Des parents d'étudiants à l'étranger manifestant sur la route du palais présidentiel, à Baabda, pour l'adoption de la loi sur le dollar estudiantin, le 19 octobre 2020. Photo d'archives ANI
Des parents d'étudiants libanais à l'étranger ont tenu jeudi matin un nouveau sit-in devant la Banque du Liban pour demander l'application de la loi sur le dollar étudiant. Celle-ci, adoptée le 16 octobre dernier et parue au Journal officiel, n'est toujours pas appliquée par les banques. Elle est censée permettre aux parents de transférer un montant annuel de 10.000 dollars sur la base du taux de 1.515 livres libanaises pour un dollar à tout élève inscrit à l’étranger pour l’année 2020-2021.
Le secrétaire général de la Confédération générale des travailleurs au Liban (CGTL), Béchara el-Asmar, était présent et a réclamé l'application de cette loi.
Mercredi, le juge des référés de Nabatiyé, Ahmed Mazhar, avait obligé une banque libanaise à opérer le transfert de l'argent destiné à payer les frais de scolarité d'un étudiant libanais en médecine en Russie, avec une mise en œuvre accélérée, sans quoi la banque devra payer une pénalité de 50 millions de livres libanaises pour chaque jour de délai.
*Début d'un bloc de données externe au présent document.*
Lemma getAllCharacters_whole query db (P L : Z) :
  1 ≤ P → 1 ≤ L → P * L ≤ 2 ^ 53 →
  num_or (Number (page query)) (ofZ 1) = ofZ P →
  num_or (Number (limit query)) (ofZ 10) = ofZ L →
  getAllCharacters query db
  = (mkResponse 200
       (CharactersPage (ofZ P) (ofZ L) (length (characters db))
          (populateGameTitles db
             <$> take (Z.to_nat L)
                   (drop (Z.to_nat ((P - 1) * L)) (characters db)))), db).
Proof.
  intros HP HL Hmax Ep El. unfold getAllCharacters.
  rewrite Ep, El, !num_lt_ofZ.
  destruct (Z.ltb_spec P 1); [lia|]. destruct (Z.ltb_spec L 1); [lia|].
  assert (2 ^ 53 < 2 ^ 63) as Hbig by (apply Z.pow_lt_mono_r; lia).
  assert (L ≤ P * L) as HL' by nia.
  unfold findSkipLimit. rewrite toCount_skip, toCount_ofZ by lia.
  cbn [mbind option_bind orb].
  destruct (Z.eqb_spec L 0); [lia|].
  by rewrite afterDocs_drop, firstDocs_take.
Qed.

(** C4.  For a collection of [N] documents and a list request whose page
    is [P >= 1] and whose limit is [L >= 1], the response is 200 with the
    documents of the collection in natural order from offset [(P-1)*L],
    [min(L, max(0, N-(P-1)*L))] of them, and the total is [N].  The page
    and the limit are binary64 numbers, and so is the offset the handler
    computes from them: the statement is for [P * L <= 2^53], the range
    in which that arithmetic is exact. *)
Theorem list_returns_the_requested_window query db (P L : Z) :
  1 ≤ P → 1 ≤ L → P * L ≤ 2 ^ 53 →
  Number (page query) = ofZ P → Number (limit query) = ofZ L →
  (∃ found,
      found = take (Z.to_nat L) (drop (Z.to_nat ((P - 1) * L)) (games db))
      ∧ getAllGames query db
        = (mkResponse 200
             (GamesPage (ofZ P) (ofZ L) (length (games db))
                (populateMainCharacters db <$> found)), db)
      ∧ Z.of_nat (length (populateMainCharacters db <$> found))
        = Z.min L (Z.max 0 (Z.of_nat (length (games db)) - (P - 1) * L)))
  ∧ (∃ found,
        found
        = take (Z.to_nat L) (drop (Z.to_nat ((P - 1) * L)) (characters db))
        ∧ getAllCharacters query db
          = (mkResponse 200
               (CharactersPage (ofZ P) (ofZ L) (length (characters db))
                  (populateGameTitles db <$> found)), db)
        ∧ Z.of_nat (length (populateGameTitles db <$> found))
          = Z.min L
              (Z.max 0 (Z.of_nat (length (characters db)) - (P - 1) * L))).
Proof.
  intros HP HL Hmax Ep El.
  pose proof (num_or_ofZ _ P 1 HP Ep) as Ep'.
  pose proof (num_or_ofZ _ L 10 HL El) as El'.
  split; eexists; (split; [reflexivity|]); split.
  - by apply getAllGames_whole.
  - rewrite length_fmap. by apply length_window.
  - by apply getAllCharacters_whole.
  - rewrite length_fmap. by apply length_window.
Qed.

Lemma effective_num_or v d n :
  1 ≤ d → effective v d n → 1 ≤ n ∧ num_or (Number v) (ofZ d) = ofZ n.
Proof.
  intros Hd [[Hv ->]|[Hn Hv]].
  - split; [done|]. by apply num_or_falsy.
  - split; [done|]. by apply num_or_ofZ.
Qed.
Record State := {
  searchQuery : string;
  selectedTag : option string
}.

(** [useState('')] and [useState(null)]. *)
Definition initial : State :=
  {| searchQuery := ""; selectedTag := None |}.

Section View.
Variable engine : JsString.Engine.
(** The imported dataset. *)
Variable blogPosts : list BlogPostMeta.

Definition allTags : list string :=
  JsSet.spread (JsSet.new (JsArray.flatMap Post.tags blogPosts)).

Definition matchesSearch (searchQuery : string) (post : BlogPostMeta) : bool :=
  JsString.includes (JsString.toLowerCase engine (Post.title post))
                    (JsString.toLowerCase engine searchQuery)
  || JsString.includes (JsString.toLowerCase engine (Post.excerpt post))
                       (JsString.toLowerCase engine searchQuery).

(** [!selectedTag || post.tags.includes(selectedTag)] *)
Definition matchesTag (selectedTag : option string) (post : BlogPostMeta) : bool :=
  negb (JsNullable.truthy selectedTag)
  || match selectedTag with
     | Some t => JsArray.includes (Post.tags post) t
     | None => false
     end.

Definition filteredPosts (searchQuery : string) (selectedTag : option string)
  : list BlogPostMeta :=
  JsArray.filter
    (λ post, matchesSearch searchQuery post
             && matchesTag selectedTag post
             && Post.published post)
    blogPosts.
End View.

(** Event handlers of the filter controls. *)
Definition onChange (value : string) (st : State) : State :=
  {| searchQuery := value; selectedTag := selectedTag st |}.

Definition onClickAllTopics (st : State) : State :=
  {| searchQuery := searchQuery st; selectedTag := None |}.

Definition onClickTag (tag : string) (st : State) : State :=
  {| searchQuery := searchQuery st;
     selectedTag :=
       if JsNullable.strictEq (selectedTag st) tag then None else Some tag |}.

(** What the reader can do with the filter controls. *)
Inductive Event :=
| Change (value : string)
| ClickAllTopics
| ClickTag (tag : string).

Definition step (st : State) (e : Event) : State :=
  match e with
  | Change value => onChange value st
  | ClickAllTopics => onClickAllTopics st
  | ClickTag tag => onClickTag tag st
  end.

Definition run (st : State) (events : list Event) : State :=
  fold_left step events st.

(** The [variant] prop of a badge. *)
Inductive Variant := Default | Outline.

#[global] Instance Variant_eq_dec : EqDecision Variant.
Proof. solve_decision. Defined.

(** A filter badge: its text, its variant and what a click on it does. *)
Record Badge := {
  label : string;
  variant : Variant;
  onClick : Event
}.

(** A card of the list with the target of its two links. *)
Record Card := {
  cardPost : BlogPostMeta;
  to : string
}.

Inductive ListRegion :=
| NoResults
| Cards (cards : list Card).

Section Render.
Variable engine : JsString.Engine.
Variable blogPosts : list BlogPostMeta.

(** The badges of [tag-filters]: "All Topics", then one per tag. *)
Definition tagFilters (st : State) : list Badge :=
  {| label := "All Topics";
     variant := if negb (JsNullable.truthy (selectedTag st)) then Default else Outline;
     onClick := ClickAllTopics |}
  :: map (λ tag,
       {| label := tag;
          variant := if JsNullable.strictEq (selectedTag st) tag
                     then Default else Outline;
          onClick := ClickTag tag |})
     (allTags blogPosts).

(** The region [blog-list]: the cards, or the "no results" message. *)
Definition blogList (st : State) : ListRegion :=
  let filtered := filteredPosts engine blogPosts (searchQuery st) (selectedTag st) in
  if 0 <? length filtered
  then Cards (map (λ post, {| cardPost := post; to := "/blog/" +:+ Post.id post |})
                filtered)
  else NoResults.

(** The states the reader can bring the page into: typing into the search
    box and clicking badges that are on the page. *)
Inductive Reachable : State → Prop :=
| Reachable_initial : Reachable initial
| Reachable_change st value : Reachable st → Reachable (step st (Change value))
| Reachable_click st badge :
    Reachable st → badge ∈ tagFilters st → Reachable (step st (onClick badge)).
End Render.

End BlogPage.


(** ** Promises and the responses of [fetch] *)

Module Promise.

(** How a promise settles; a rejection carries its reason. *)
Inductive Settled (A : Type) : Type :=
| Fulfilled (value : A)
| Rejected (reason : string).
Arguments Fulfilled {A} value.
Arguments Rejected {A} reason.

(** A reaction runs against the state [S] its callbacks may write and
    settles the promise derived from it. *)
Definition Reaction (S A : Type) : Type := S → Settled A * S.

Definition settled {S A} (p : Settled A) : Reaction S A := λ s, (p, s).

(** [p.then(onFulfilled)]: a rejection passes through untouched. *)
Definition then_ {S A B} (p : Reaction S A) (onFulfilled : A → Reaction S B)
  : Reaction S B :=
  λ s, match p s with
       | (Fulfilled a, s') => onFulfilled a s'
       | (Rejected e, s') => (Rejected e, s')
       end.

(** [p.catch(onRejected)]: a fulfilment passes through untouched. *)
Definition catch_ {S A} (p : Reaction S A) (onRejected : string → Reaction S A)
  : Reaction S A :=
  λ s, match p s with
       | (Fulfilled a, s') => (Fulfilled a, s')
       | (Rejected e, s') => onRejected e s'
       end.

(** A callback body that runs its statements in order and returns
    normally. *)
Definition block {S} (statements : list (S → S)) : Reaction S unit :=
  λ s, (Fulfilled tt, fold_left (λ s' statement, statement s') statements s).

End Promise.

Module Fetch.

(** The [Response] a fulfilled [fetch] hands over. [text] is how the
    promise of [response.text()] settles. *)
Record Response := {
  ok : bool;
  status : nat;
  text : Promise.Settled string
}.

End Fetch.

(** ** Article detail view ([BlogPostPage]) *)

Module BlogPostPage.
Import Promise.

(** What the callbacks of the loader write: the two [useState] cells and
    the console. *)
Record State := {
  markdownContent : string;
  loading : bool;
  console : list (string * string)
}.

Definition setMarkdownContent (value : string) (st : State) : State :=
  {| markdownContent := value; loading := loading st; console := console st |}.

Definition setLoading (value : bool) (st : State) : State :=
  {| markdownContent := markdownContent st; loading := value;
     console := console st |}.

Definition console_error (label reason : string) (st : State) : State :=
  {| markdownContent := markdownContent st; loading := loading st;
     console := console st ++ [(label, reason)] |}.

Definition newline : string := String "010" EmptyString.

(** The document shown when loading failed. *)
Definition fallback : string :=
  "# Error loading article" +:+ newline +:+ newline
  +:+ "Sorry, this article could not be loaded.".

(** The chain attached to [fetch(...)], run once the request settles. *)
Definition loadChain (fetched : Settled Fetch.Response) : Reaction State unit :=
  catch_
    (then_
       (then_ (settled fetched) (λ response, settled (Fetch.text response)))
       (λ text, block [setMarkdownContent text; setLoading false]))
    (λ error, block [console_error "Error loading markdown:" error;
                     setMarkdownContent fallback;
                     setLoading false]).

(** A mounted instance of the component. *)
Record Instance := {
  slug : string;
  state : State;
  deps : option (option BlogPostMeta);
  inflight : list string;
  requests : list string
}.

Inductive Body :=
| LoadingIndicator
| Markdown (source : string).

Inductive View :=
| NotFound
| Article (post : BlogPostMeta) (body : Body) (more : list BlogPostMeta).

Inductive Event :=
| Navigate (slug' : string)
| Settle (k : nat) (outcome : Settled Fetch.Response).

Section Component.
(** The imported dataset. *)
Variable blogPosts : list BlogPostMeta.

(** [blogPosts.find(p => p.id === slug)] *)
Definition post (slug : string) : option BlogPostMeta :=
  JsArray.find (λ p, JsString.strictEq (Post.id p) slug) blogPosts.

(** The list under "More Articles". *)
Definition relatedPosts (slug : string) : list BlogPostMeta :=
  JsArray.slice 0 3
    (JsArray.filter
       (λ p, negb (JsString.strictEq (Post.id p) slug) && Post.published p)
       blogPosts).

(** The body of [useEffect]: start a request for the post's document. *)
Definition effect (post : option BlogPostMeta) (i : Instance) : Instance :=
  match post with
  | Some p =>
      let url := "/blogs/" +:+ Post.markdownFile p in
      {| slug := slug i; state := state i; deps := deps i;
         inflight := inflight i ++ [url];
         requests := requests i ++ [url] |}
  | None => i
  end.

(** After a render is committed the effect runs when its dependency
    list [[post]] differs from the one of its previous run, and always
    after the first render. React compares the entries with [Object.is],
    for a post by identity of the object. Two results of [find] over the
    same array by id that are equal as records are the same object, so the
    comparison is modelled as equality of [option BlogPostMeta]. *)
Definition commit (i : Instance) : Instance :=
  let p := post (slug i) in
  if decide (deps i = Some p) then i
  else effect p {| slug := slug i; state := state i; deps := Some p;
                   inflight := inflight i; requests := requests i |}.

Definition mount (slug : string) : Instance :=
  commit {| slug := slug;
            state := {| markdownContent := ""; loading := true;
                        console := [] |};
            deps := None; inflight := []; requests := [] |}.

(** One event in the life of a mounted instance: the route parameter
    changes, or the [k]-th request in flight settles and its chain
    runs. Either is followed by a render and its commit. *)
Definition step (i : Instance) (e : Event) : Instance :=
  match e with
  | Navigate slug' =>
      commit {| slug := slug'; state := state i; deps := deps i;
                inflight := inflight i; requests := requests i |}
  | Settle k outcome =>
      match inflight i !! k with
      | Some _ =>
          commit {| slug := slug i;
                    state := snd (loadChain outcome (state i));
                    deps := deps i;
                    inflight := delete k (inflight i);
                    requests := requests i |}
      | None => i
      end
  end.

Definition run (i : Instance) (events : list Event) : Instance :=
  fold_left step events i.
La Banque centrale planche depuis l’adoption de ce texte sur un "mécanisme central" afin d’éviter les fraudes, alors que les banques imposent depuis plus d'un an des restrictions drastiques et illégales sur tous les transferts et transactions en devises. Ce "mécanisme central" n'a pas encore été dévoilé.
Si la livre libanaise est officiellement fixée à 1.507.5 LL contre le dollar, ce taux oscille autour de 7.000 livres sur le marché noir, dans un contexte de crise économique et financière grave.